24 fevereiro 2022 17:04
Isabel Bapalpeme com a mãe e os três irmãos, de 6, 11 e 16 anos, no pequeno apartamento que aluga no Barreiro. Foto Ana Baião
Chegou a Portugal, na terça-feira, a família da jovem guineense que aguarda um transplante de pulmão. A mãe e os três irmãos menores trouxeram consigo muitas saudades e pouco mais: tudo o que tinham coube em dois sacos de mão
24 fevereiro 2022 17:04
Foram oito anos sozinha no pequeno apartamento do Barreiro, mas esta semana a casa encheu-se de gente. Isabel Bapalpeme, a jovem guineense de 29 anos que precisa de um transplante de pulmão para sobreviver, tem finalmente a companhia da mãe e dos três irmãos menores, que chegaram terça-feira de Bissau. Só agora conheceu Brigite, a mais nova, de seis anos, e mal se lembrava de Biran e Salvia, de 11 e 16.

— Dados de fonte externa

(** * Weather page: input classification, resolution pipeline, forecast shaping

    A shallow embedding of [src/weather_app.tsx] (the [Page] component and its
    helpers) and the properties of it that the specification states.

    - JavaScript strings are sequences of UTF-16 code units ([str]).
    - [RegExp] is a small backtracking matcher with capture groups, enough
      for the one regular expression of the file.
    - Numbers are IEEE doubles, kept as the exact rational they denote.
    - JSON payloads are dynamically typed [value]s; property access follows
      the JavaScript rules, including the [TypeError] on [null]/[undefined].
    - The asynchronous handlers are resumptions over the component state:
      every [await] of a network operation is a suspension point at which
      other handlers may run. *)

From Stdlib Require Import String Ascii DecimalString List ZArith NArith QArith Qabs
  Bool Lia.
Import ListNotations.

Close Scope Q_scope.
Open Scope nat_scope.

Set Implicit Arguments.

(* ------------------------------------------------------------------ *)
(** ** Strings *)

Module Str.

(** A UTF-16 code unit. *)
Definition char := N.

Definition str := list char.

(** An ASCII literal of the source as a JavaScript string. *)
Definition lit (s : string) : str :=
  List.map N_of_ascii (list_ascii_of_string s).

Fixpoint eqb (a b : str) : bool :=
  match a, b with
  | [], [] => true
  | x :: a', y :: b' => N.eqb x y && eqb a' b'
  | _, _ => false
  end.

(** [WhiteSpace] and [LineTerminator] of ECMAScript: what [trim] strips and
    what [\s] matches. *)
Definition is_space (c : char) : bool :=
  let in_range lo hi := (N.leb lo c && N.leb c hi)%bool in
  (in_range 9 13 || N.eqb c 32 || N.eqb c 160 || N.eqb c 5760
   || in_range 8192 8202 || N.eqb c 8232 || N.eqb c 8233 || N.eqb c 8239
   || N.eqb c 8287 || N.eqb c 12288 || N.eqb c 65279)%N%bool.

(** [\d]: the ASCII digits only. *)
Definition is_digit (c : char) : bool := (N.leb 48 c && N.leb c 57)%bool.

Definition is_char (a : ascii) (c : char) : bool := N.eqb c (N_of_ascii a).

Fixpoint dropWhile (p : char -> bool) (s : str) : str :=
  match s with
  | x :: s' => if p x then dropWhile p s' else s
  | [] => []
  end.

Fixpoint takeWhile (p : char -> bool) (s : str) : str :=
  match s with
  | x :: s' => if p x then x :: takeWhile p s' else []
  | [] => []
  end.

Definition trimStart (s : str) : str := dropWhile is_space s.
Definition trimEnd (s : str) : str := rev (dropWhile is_space (rev s)).

(** [String.prototype.trim] *)
Definition trim (s : str) : str := trimEnd (trimStart s).

(** [r] is empty or starts with a character outside [p]. *)
Definition stops (p : char -> bool) (r : str) : Prop :=
  match r with
  | [] => True
  | x :: _ => p x = false
  end.

End Str.

Import Str.

(* ------------------------------------------------------------------ *)
(** ** Numbers *)

Module Num.

(** A double: the rational it denotes, an infinity, or NaN.  The two zeros
    are identified (no operation of the page tells them apart). *)
Inductive num : Type :=
| Finite (q : Q)
| Infinite (negative : bool)
| NaN.

Definition of_Z (z : Z) : num := Finite (inject_Z z).

(** [Math.abs] *)
Definition Math_abs (x : num) : num :=
  match x with
  | Finite q => Finite (Qabs q)
  | Infinite _ => Infinite false
  | NaN => NaN
  end.

(** [x > y] on numbers; false as soon as one side is NaN. *)
Definition gt (x y : num) : bool :=
  match x, y with
  | NaN, _ | _, NaN => false
  | Finite p, Finite q => negb (Qle_bool p q)
  | Infinite nx, Finite _ => negb nx
  | Finite _, Infinite ny => ny
  | Infinite nx, Infinite ny => (negb nx && ny)%bool
  end.

(** [x <= y] on numbers; false as soon as one side is NaN. *)
Definition le (x y : num) : bool :=
  match x, y with
  | NaN, _ | _, NaN => false
  | Finite p, Finite q => Qle_bool p q
  | Infinite nx, Finite _ => nx
  | Finite _, Infinite ny => negb ny
  | Infinite nx, Infinite ny => (nx || negb ny)%bool
  end.

(** Falsy numbers are the zeros and NaN. *)
Definition truthy (x : num) : bool :=
  match x with
  | Finite q => negb (Z.eqb (Qnum q) 0)
  | Infinite _ => true
  | NaN => false
  end.

Open Scope Z_scope.

(** Nearest integer to [n / d] for [0 <= n], [0 < d], ties to even. *)
Definition round_half_even (n d : Z) : Z :=
  let q := n / d in
  let r := n mod d in
  if 2 * r <? d then q
  else if d <? 2 * r then q + 1
  else if Z.even q then q else q + 1.

(** [floor (log2 (n / d))] for [0 < n], [0 < d]. *)
Definition floor_log2 (n d : Z) : Z :=
  let l := Z.log2 n - Z.log2 d in
  let above := if 0 <=? l then d * 2 ^ l <=? n else d <=? n * 2 ^ (- l) in
  if above then l else l - 1.

(** The double nearest to [n / d] ([0 <= n], [0 < d]): round to nearest,
    ties to even, 53 bits of precision, gradual underflow below [2^-1022],
    overflow to infinity from [2^1024]. *)
Definition binary64 (n d : Z) : num :=
  if n =? 0 then Finite 0%Q
  else
    let e := Z.max (floor_log2 n d) (-1022) in
    let sh := 52 - e in
    let m := if 0 <=? sh then round_half_even (n * 2 ^ sh) d
             else round_half_even n (d * 2 ^ (- sh)) in
    if (1023 <? e) || ((e =? 1023) && (2 ^ 53 <=? m)) then Infinite false
    else if 0 <=? sh then Finite (Qred (Qmake m (Z.to_pos (2 ^ sh))))
    else Finite (inject_Z (m * 2 ^ (- sh))).

Definition negate (x : num) : num :=
  match x with
  | Finite q => Finite (Qopp q)
  | Infinite b => Infinite (negb b)
  | NaN => NaN
  end.

Close Scope Z_scope.

End Num.

Import Num.

(* ------------------------------------------------------------------ *)
(** ** [parseFloat] *)

Module Float.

“Estou muito contente”, diz em esforço, esboçando um ténue sorriso. Mesmo com o oxigénio em débito máximo, falar custa-lhe cada vez mais. As palavras saem-lhe sumidas, com grande dificuldade. O cansaço é extremo, até quando passa o dia sentada. “Mas o mais difícil já está”, garante Isabel, porque o processo de vinda da família esteve longe de ser fácil ou célere. Desde 2018 que os médicos que a seguiam pediam a vinda urgente da mãe para a acompanhar. O seu estado de saúde não se compadecia com a solidão e o suporte familiar é um dos requisitos para o transplante. As cartas que o Centro Hospitalar Lisboa Norte enviou na altura para a Embaixada de Portugal em Bissau, com a descrição clínica do caso, nunca tiveram resposta e o visto acabou por ser negado.

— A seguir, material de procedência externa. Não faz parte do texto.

Lemma foldl_sight_emitted box emit parent data set st :
  emitted (foldl (sight box emit parent) (set, st) data).2
  = emitted st
    ++ (if emit
        then stamped box parent <$> filter (λ entry, rec_ieeeAddr entry ≠ zeroAddr) data
        else []).
Proof.
  revert set st. induction data as [|entry data IH]; intros set st.
  - simpl. by destruct emit; rewrite app_nil_r.
  - cbn [foldl]. unfold sight at 2.
    destruct (decide (rec_ieeeAddr entry = zeroAddr)) as [Hz|Hz].
    + rewrite IH. by rewrite filter_cons_False by (by intros Hne).
    + rewrite filter_cons_True by done.
      destruct (lookupRec _ _); rewrite IH; simpl;
        destruct emit; simpl; by rewrite <-?(assoc_L (++)).
Qed.

(** X16.  With a sink, one call of [processResponse] hands it every entry
    of the response that does not carry the all-zero address, in the order
    of the response and stamped with the parent and the registry's status,
    whether or not the address was recorded before; without a sink nothing
    is handed out. *)
Theorem emit_sees_every_sighting box parent data st :
  emitted (processResponse box true parent data st).2
  = emitted st
    ++ (stamped box parent <$> filter (λ entry, rec_ieeeAddr entry ≠ zeroAddr) data)
  ∧ emitted (processResponse box false parent data st).2 = emitted st.
Proof.
  unfold processResponse. rewrite !foldl_sight_emitted. split; [done|].
  by rewrite app_nil_r.
Qed.

(** *** Which nodes are asked *)

Lemma sight_keys box emit parent set st entry a :
  a ∈ (noDuplicate (sight box emit parent (set, st) entry).2).*1
  ↔ a ∈ (noDuplicate st).*1 ∨ (a = rec_ieeeAddr entry ∧ a ≠ zeroAddr).
Proof.
  unfold sight. destruct (decide (rec_ieeeAddr entry = zeroAddr)) as [Hz|Hz].
  { split; [by left|]. intros [|[-> Hne]]; done. }
  destruct (lookupRec _ _) as [r|] eqn:Hrec; simpl.
  - split; [by left|]. intros [|[-> _]]; [done|].
    apply lookupRec_Some in Hrec. apply list_elem_of_fmap. by exists (rec_ieeeAddr entry, r).
  - rewrite fmap_app, elem_of_app. simpl. rewrite list_elem_of_singleton.
    split; (intros [|Ha]; [by left|right]).
    + by subst.
    + by destruct Ha.
Qed.

Lemma sight_set box emit parent set st entry a :
  a ∈ (sight box emit parent (set, st) entry).1
  ↔ a ∈ set
    ∨ (a = rec_ieeeAddr entry ∧ a ≠ zeroAddr ∧ (a ∉ (noDuplicate st).*1) ∧ isRouter box a).
Proof.
  unfold sight, isRouter. destruct (decide (rec_ieeeAddr entry = zeroAddr)) as [Hz|Hz].
  { split; [by left|]. intros [|(-> & Hne & _)]; done. }
  destruct (lookupRec _ _) as [r|] eqn:Hrec; simpl.
  - split; [by left|]. intros [|(-> & _ & Hnew & _)]; [done|].
    apply lookupRec_None in Hnew. congruence.
  - apply lookupRec_None in Hrec. case_bool_decide as Hrouter.
    + rewrite elem_of_app, list_elem_of_singleton.
      split; (intros [|Ha]; [by left|right]).
      * by subst.
      * by destruct Ha.
    + split; [by left|]. intros [|(-> & _ & _ & Hr)]; done.
Qed.

Lemma foldl_sight_keys box emit parent data set st a :
  a ∈ (noDuplicate (foldl (sight box emit parent) (set, st) data).2).*1
  ↔ a ∈ (noDuplicate st).*1
    ∨ (a ≠ zeroAddr ∧ ∃ entry, entry ∈ data ∧ rec_ieeeAddr entry = a).
Proof.
  induction data as [|entry data IH] using rev_ind.
  - simpl. split; [by left|]. intros [|(_ & e & He & _)]; [done|].
    by apply elem_of_nil in He.
  - rewrite foldl_snoc.
    destruct (foldl (sight box emit parent) (set, st) data) as [set1 st1].
    rewrite sight_keys. simpl in IH. rewrite IH. split.
    + intros [[|(Hz & e & He & Ha)]|[-> Hz]].
      * by left.
      * right. split; [done|]. exists e. split; [|done]. apply elem_of_app. by left.
      * right. split; [done|]. exists entry. split; [|done].
        apply elem_of_app. right. by apply list_elem_of_singleton.
    + intros [|(Hz & e & He & Ha)]; [left; by left|].
      apply elem_of_app in He as [He|He%list_elem_of_singleton].
      * left. right. split; [done|]. by exists e.
      * subst e. by right.
Qed.

Lemma foldl_sight_set box emit parent data set st a :
  a ∈ (foldl (sight box emit parent) (set, st) data).1
  ↔ a ∈ set
    ∨ ((a ∉ (noDuplicate st).*1) ∧ isRouter box a ∧ a ≠ zeroAddr
       ∧ ∃ entry, entry ∈ data ∧ rec_ieeeAddr entry = a).
Proof.
  induction data as [|entry data IH] using rev_ind.
  - simpl. split; [by left|]. intros [|(_ & _ & _ & e & He & _)]; [done|].
    by apply elem_of_nil in He.
  - rewrite foldl_snoc.
    pose proof (foldl_sight_keys box emit parent data set st a) as Hkeys.
    destruct (foldl (sight box emit parent) (set, st) data) as [set1 st1].
    rewrite sight_set. simpl in IH, Hkeys. rewrite IH. split.
    + intros [[|(Hnew & Hr & Hz & e & He & Ha)]|(-> & Hz & Hnew & Hr)].
      * by left.
      * right. repeat split; try done. exists e. split; [|done].
        apply elem_of_app. by left.
      * right. split.
        { intros Hin. apply Hnew, Hkeys. by left. }
        repeat split; try done. exists entry. split; [|done].
        apply elem_of_app. right. by apply list_elem_of_singleton.
    + intros [|(Hnew & Hr & Hz & e & He & Ha)]; [left; by left|].
      apply elem_of_app in He as [He|He%list_elem_of_singleton].
      * left. right. repeat split; try done. by exists e.
      * subst e. destruct (decide (a ∈ (noDuplicate st1).*1)) as [Hin|Hnin].
        -- apply Hkeys in Hin as [|(_ & e & He & Ha')]; [done|].
           left. right. repeat split; try done. by exists e.
        -- right. by subst.
Qed.

Lemma foldl_sight_NoDup box emit parent data set st :
  NoDup set → (∀ a, a ∈ set → a ∈ (noDuplicate st).*1) →
  NoDup (foldl (sight box emit parent) (set, st) data).1
  ∧ ∀ a, a ∈ (foldl (sight box emit parent) (set, st) data).1 →
         a ∈ (noDuplicate (foldl (sight box emit parent) (set, st) data).2).*1.
Proof.
  revert set st. induction data as [|entry data IH]; intros set st Hnd Hsub; [done|].
  cbn [foldl].
  pose proof (λ a, sight_set box emit parent set st entry a) as Hset.
  pose proof (λ a, sight_keys box emit parent set st entry a) as Hkeys.
  assert (Hshape : (sight box emit parent (set, st) entry).1 = set
                   ∨ ((sight box emit parent (set, st) entry).1 = set ++ [rec_ieeeAddr entry]
                      ∧ rec_ieeeAddr entry ∉ (noDuplicate st).*1)).
  { unfold sight. destruct (decide _); [by left|].
    destruct (lookupRec _ _) eqn:Hrec; [by left|]. simpl.
    case_bool_decide; [|by left]. right. split; [done|]. by apply lookupRec_None. }
  destruct (sight box emit parent (set, st) entry) as [set1 st1]. simpl in *.
  apply IH.
  - destruct Hshape as [->|[-> Hnew]]; [done|].
    apply NoDup_app. split; [done|]. split; [|apply NoDup_singleton].
    intros a Ha Hin. apply list_elem_of_singleton in Hin. subst a. auto.
  - intros a Ha. apply Hkeys. apply Hset in Ha as [Ha|(-> & Hz & _)]; [left; auto|by right].
Qed.

Lemma scanStepRun_keys box emit st s a :
  a ∈ (noDuplicate st).*1 → a ∈ (noDuplicate (scanStepRun box emit st s)).*1.
Proof.
  intros Ha. destruct s as [parent data|a' err]; cbn [scanStepRun].
  - unfold processResponse. apply foldl_sight_keys. by left.
  - by rewrite markError_keys.
Qed.

Lemma scanSteps_keys box emit steps st a :
  a ∈ (noDuplicate st).*1 →
  a ∈ (noDuplicate (foldl (scanStepRun box emit) st steps)).*1.
Proof.
  revert st. induction steps as [|s steps IH]; intros st Ha; [done|].
  cbn [foldl]. by apply IH, scanStepRun_keys.
Qed.

(** X17.  No node is asked twice in a scan.  The requests that one call of
    [processResponse] starts are for distinct addresses, each the address
    of a registered router that was not recorded before and is not the
    all-zero address; and whatever callbacks run in between, no later call
    of [processResponse] starts a request for any of them again. *)
Theorem router_is_asked_once box emit st parent data steps parent' data' :
  let first := processResponse box emit parent data st in
  let later := foldl (scanStepRun box emit) first.2 steps in
  NoDup first.1
  ∧ ∀ a, a ∈ first.1 →
         isRouter box a ∧ a ≠ zeroAddr ∧ (a ∉ (noDuplicate st).*1)
         ∧ a ∉ (processResponse box emit parent' data' later).1.
Proof.
  simpl. unfold processResponse.
  destruct (foldl_sight_NoDup box emit parent data [] st) as [Hnd Hin].
  { apply NoDup_nil_2. }
  { intros a Ha. by apply elem_of_nil in Ha. }
  split; [done|]. intros a Ha.
  pose proof (Hin a Ha) as Hkey.
  apply foldl_sight_set in Ha as [Ha|(Hnew & Hr & Hz & _)].
  { by apply elem_of_nil in Ha. }
  repeat split; try done.
  intros Hagain. apply foldl_sight_set in Hagain as [Hagain|(Hnew' & _)].
  { by apply elem_of_nil in Hagain. }
  apply Hnew'. by apply scanSteps_keys.
Qed.

(** *** Refused and failed requests *)

Lemma settleAll_answers box ask set st a :
  a ∈ set →
  (a, match lqi box ask a with
      | Rejected _ => Some []
      | Resolved data => data
      end) ∈ (settleAll box ask set st).1.
Proof.
  revert st. induction set as [|a' set IH]; intros st Ha.
  { by apply elem_of_nil in Ha. }
  cbn [settleAll]. apply elem_of_cons in Ha as [->|Ha].
  - destruct (lqi box ask a') as [data|err].
    + destruct (settleAll box ask set st). simpl. apply list_elem_of_here.
    + destruct (settleAll box ask set (markError a' err st)). simpl. apply list_elem_of_here.
  - destruct (lqi box ask a') as [data|err].
    + specialize (IH st Ha). destruct (settleAll box ask set st). simpl.
      by apply list_elem_of_further.
    + specialize (IH (markError a' err st) Ha).
      destruct (settleAll box ask set (markError a' err st)). simpl.
      by apply list_elem_of_further.
Qed.

Lemma scanLoop_undefined fuel box ask emit pending st a st' :
  (a, None) ∈ pending →
  scanLoop fuel box ask emit pending st ≠ Some (Resolved st').
Proof.
  revert pending st. induction fuel as [|fuel IH]; intros pending st Ha.
  - destruct pending as [|[parent data] rest]; [by apply elem_of_nil in Ha|done].
  - destruct pending as [|[parent data] rest]; [by apply elem_of_nil in Ha|].
    cbn [scanLoop]. destruct data as [entries|]; [|done].
    destruct (processResponse box emit parent entries st) as [set st1].
    destruct (settleAll box ask set st1) as [children st2].
    apply IH. apply elem_of_app. left.
    apply elem_of_cons in Ha as [[=]|Ha]; done.
Qed.

Lemma scanLoop_rejects fuel box ask emit pending st e :
  scanLoop fuel box ask emit pending st = Some (Rejected e) → e = noLength.
Proof.
  revert pending st. induction fuel as [|fuel IH]; intros pending st.
  - destruct pending as [|[parent data] rest]; done.
  - destruct pending as [|[parent data] rest]; [done|].
    cbn [scanLoop]. destruct data as [entries|]; [|by intros [= <-]].
    destruct (processResponse box emit parent entries st) as [set st1].
    destruct (settleAll box ask set st1) as [children st2].
    apply IH.
Qed.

Mas tudo mudou com a publicação da reportagem do Expresso, no mês passado, que denunciou a grave situação humanitária da jovem, que vivia sozinha no apartamento vazio, despido de móveis e conforto, a que estava confinada por necessitar de oxigénio 24 horas por dia, sem autonomia sequer para chegar ao fim da rua. O artigo gerou uma onda de solidariedade entre os leitores, que multiplicaram doações suficientes para mobilar a casa e pagar, através de uma angariação de fundos, as passagens de avião para a família. A nível diplomático, o processo de emissão dos vistos para a mãe e os irmãos também foi desbloqueado, com a intervenção direta do ministro dos Negócios Estrangeiros, que deu instruções à embaixada em Bissau para dispensar burocracias e atuar com a urgência que o caso requeria.

A mãe e os três irmãos menores de Isabel, terça-feira à noite, minutos depois de aterrarem no Aeroporto de Lisboa, acompanhados pelo primo Silvanio, que tem dado apoio à jovem nos últimos oito anos
Terça-feira à noite chegaram a Lisboa trazendo consigo tudo o que tinham. E tudo o que tinham cabia em dois pequenos sacos de mão. Lá dentro não havia roupa para os ajudar a enfrentar um inverno que nunca viveram. Nem material escolar ou brinquedos para os mais novos. Biran, de 11 anos, trouxe com ele um único carrinho. Brigite, que sonha com bonecas, não tem nenhuma. Nem canetas de cor com que um dia gostava de desenhar. Sálvia, a mais velha, de 16 anos, só quer regressar à escola e ter livros e um dicionário para estudar.
Sábado Bapalpeme, a mãe, não sente a falta de nada. Tudo o que pede, no pouco Português que fala, é saúde para Isabel. Nas últimas semanas o estado da filha agravou-se. A jovem tem tido cada vez mais episódios de hipóxia — uma situação que ocorre quando a quantidade de oxigénio transportada para os tecidos do corpo é insuficiente, causando sintomas como dor de cabeça, sonolência, suores frios e até desmaios. Ao Expresso, José Fragata, responsável pelo único Centro de Referência de Transplante Pulmonar do país, que funciona no Hospital de Santa Marta, reconhece a gravidade da situação e a urgência da realização do transplante, que aguarda o aparecimento de um órgão compatível.